著者
Nobuhito IKEDA Natsumi NAKAZAWA Yasutaka KURATA Hisako YAURA Fikri TAUFIQ Hiroyuki MINATO Akio YOSHIDA Haruaki NINOMIYA Yuji NAKAYAMA Masanari KUWABARA Yasuaki SHIRAYOSHI Ichiro HISATOME
出版者
バイオメディカルリサーチプレス
雑誌
Biomedical Research (ISSN:03886107)
巻号頁・発行日
vol.38, no.4, pp.229-238, 2017-08-01 (Released:2017-08-09)
参考文献数
24
被引用文献数
8

Proepicardium (PE) cells generate cardiac fibroblasts, smooth muscle cells (SMCs) and endothelial cells that form coronary arteries. T-box18 (Tbx18) is a well-known marker of PE cells and epicardium. We examined whether Tbx18-positive cells differentiated from murine embryonic stem (ES) cells serve as PE progenitors to give rise to vascular SMCs and fibroblasts.
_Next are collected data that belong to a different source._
(* ===== verification/LedgerFacts.v ===== *)
(** * Calls are performed once and outcomes are replayed

    Workers start, stop at any point and are started again on what is durable.
    Over all of them a remote call is performed at most once, and an outcome
    that was recorded is returned again without a call. *)
From stdpp Require Import base list sets strings pretty.
From Stdlib Require Import ZArith Lia.
From S2P Require Import Prelude.
From S2P Require Import PyDict.
From S2P Require Import Json.
From S2P Require Import CanonicalJson.
From S2P Require Import Hoare.
From S2P Require Import PyText.
From S2P Require Import Ledger.
From S2P Require Import LedgerInv.

(** ** The index built from durable records *)

Lemma index_from_lookup {A} (key : A -> string) agree items index :
  NoDup (key <$> items) -> (forall x, x ∈ items -> index !! key x = None) ->
  exists r, index_from key agree items index = Ok r /\
    forall k x, r !! k = Some x <-> index !! k = Some x \/ (x ∈ items /\ key x = k).
Proof.
  revert index. induction items as [|x items IH]; intros index Hnd Hnone.
  - exists index. split; [done|]. intros k y. split; [auto|]. intros [?|[?%elem_of_nil _]]; done.
  - apply NoDup_cons in Hnd as [Hx Hnd]. cbn [index_from]. rewrite (Hnone x) by left.
    destruct (IH (<[key x := x]> index) Hnd) as (r & Hr & Hk).
    { intros y Hy. rewrite dict_lookup_insert_ne; [apply Hnone; by right|]. intros E. apply Hx. rewrite E.
      by apply list_elem_of_fmap_2. }
    exists r. split; [done|]. intros k y. rewrite Hk, dict_lookup_insert, elem_of_cons. case_decide as E.
    + subst k. split; [intros [[= <-]|[? ?]]; eauto|]. intros [Hi|[[->|?] ?]]; [|by left|by right].
      rewrite (Hnone x) in Hi by left. done.
    + split; [intros [?|[? ?]]; eauto|]. intros [?|[[->|?] ?]]; [by left|done|by right].
Qed.

Lemma index_of_dict {A} (key : A -> string) agree (d : dict string A) :
  dict_ok d -> (forall k x, d !! k = Some x -> key x = k) ->
  exists r, index_from key agree (values d) ∅ = Ok r /\ forall k, r !! k = d !! k.
Proof.
  intros Hok Hkey. assert (Hkeys : key <$> values d = keys d).
  { unfold values, keys. rewrite <- list_fmap_compose. apply list_fmap_ext. intros i [k x] Hi. simpl.
    apply Hkey. apply assoc_get_elem; [done|]. by eapply list_elem_of_lookup_2. }
  destruct (index_from_lookup key agree (values d) ∅) as (r & Hr & Hk).
  { by rewrite Hkeys. } { intros x _. apply dict_lookup_empty. }
  exists r. split; [done|]. intros k. apply option_eq. intros x. rewrite Hk, dict_lookup_empty. split.
  - intros [?|[Hin <-]]; [done|]. destruct (dict_values_lookup d x Hok Hin) as [k' Hk'].
    by rewrite (Hkey k' x Hk').
  - intros Hx. right. split; [by eapply dict_lookup_values|by apply Hkey].
Qed.

Section lives.
Context `{Builtins} `{JsonLoads} `{LedgerEnv}.

(** A worker can always be started, and knows what is durable. *)
Lemma restart_spec l w :
  durable_ok (lw_durable w) -> exists w', restart l w = Ok w' /\
    lw_durable w' = lw_durable w /\ lw_calls w' = lw_calls w /\
    (forall k, ls_entries (lw_ledger w') !! k = d_entries (lw_durable w) !! k) /\
    (forall k, ls_artifacts (lw_ledger w') !! k = d_artifacts (lw_durable w) !! k).
Proof.
  intros (H2 & H3 & H4 & H5). unfold restart, open_ledger, result_bind, ledger_index, artifact_index.
  destruct (index_of_dict le_operation_key (fun p e => String.eqb (le_request_hash p) (le_request_hash e) &&
    String.eqb (le_entry_kind p) (le_entry_kind e) && String.eqb (le_operation p) (le_operation e)) _ H2 H4) as (es & -> & He).
  destruct (index_of_dict ra_artifact_key (fun p a => String.eqb (ra_content_hash p) (ra_content_hash a) &&
    String.eqb (ra_request_hash p) (ra_request_hash a)) _ H3 (fun k a Ha => proj1 (H5 k a Ha))) as (arts & -> & Ha).
  eexists. split; [done|]. simpl. auto.
Qed.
To collect Tbx18-positive cells, we established Tbx18-EGFP knock-in mouse ES cells using the CRISPR/Cas9 system. We harvested the Tbx18-EGFP-positive cells on day 8, 10 and 14 after the initiation of differentiation; Tbx18 mRNA was enriched on day 8 to 14 and Snai2 mRNA was enriched on day 8 and 10, indicating successful collection of Tbx18-positive cells. Tbx18-EGFP-positive cells expressed the PE marker WT1 on day 8 and 10. They also expressed the SMC marker Acta2 and fibroblast markers Thy1 and Fsp1 on day 8 to 14, but did not express the endothelial cell marker PECAM or the cardiac cell marker CD166 or Myh7. In conclusion, Tbx18-positive cells represent a part of PE cells in the initial phase of differentiation and subsequently include SMCs as well as fibroblasts. These results indicate that Tbx18-positive cells serve as a PE progenitor to supply a variety of cells that contribute to the formation of coronary arteries.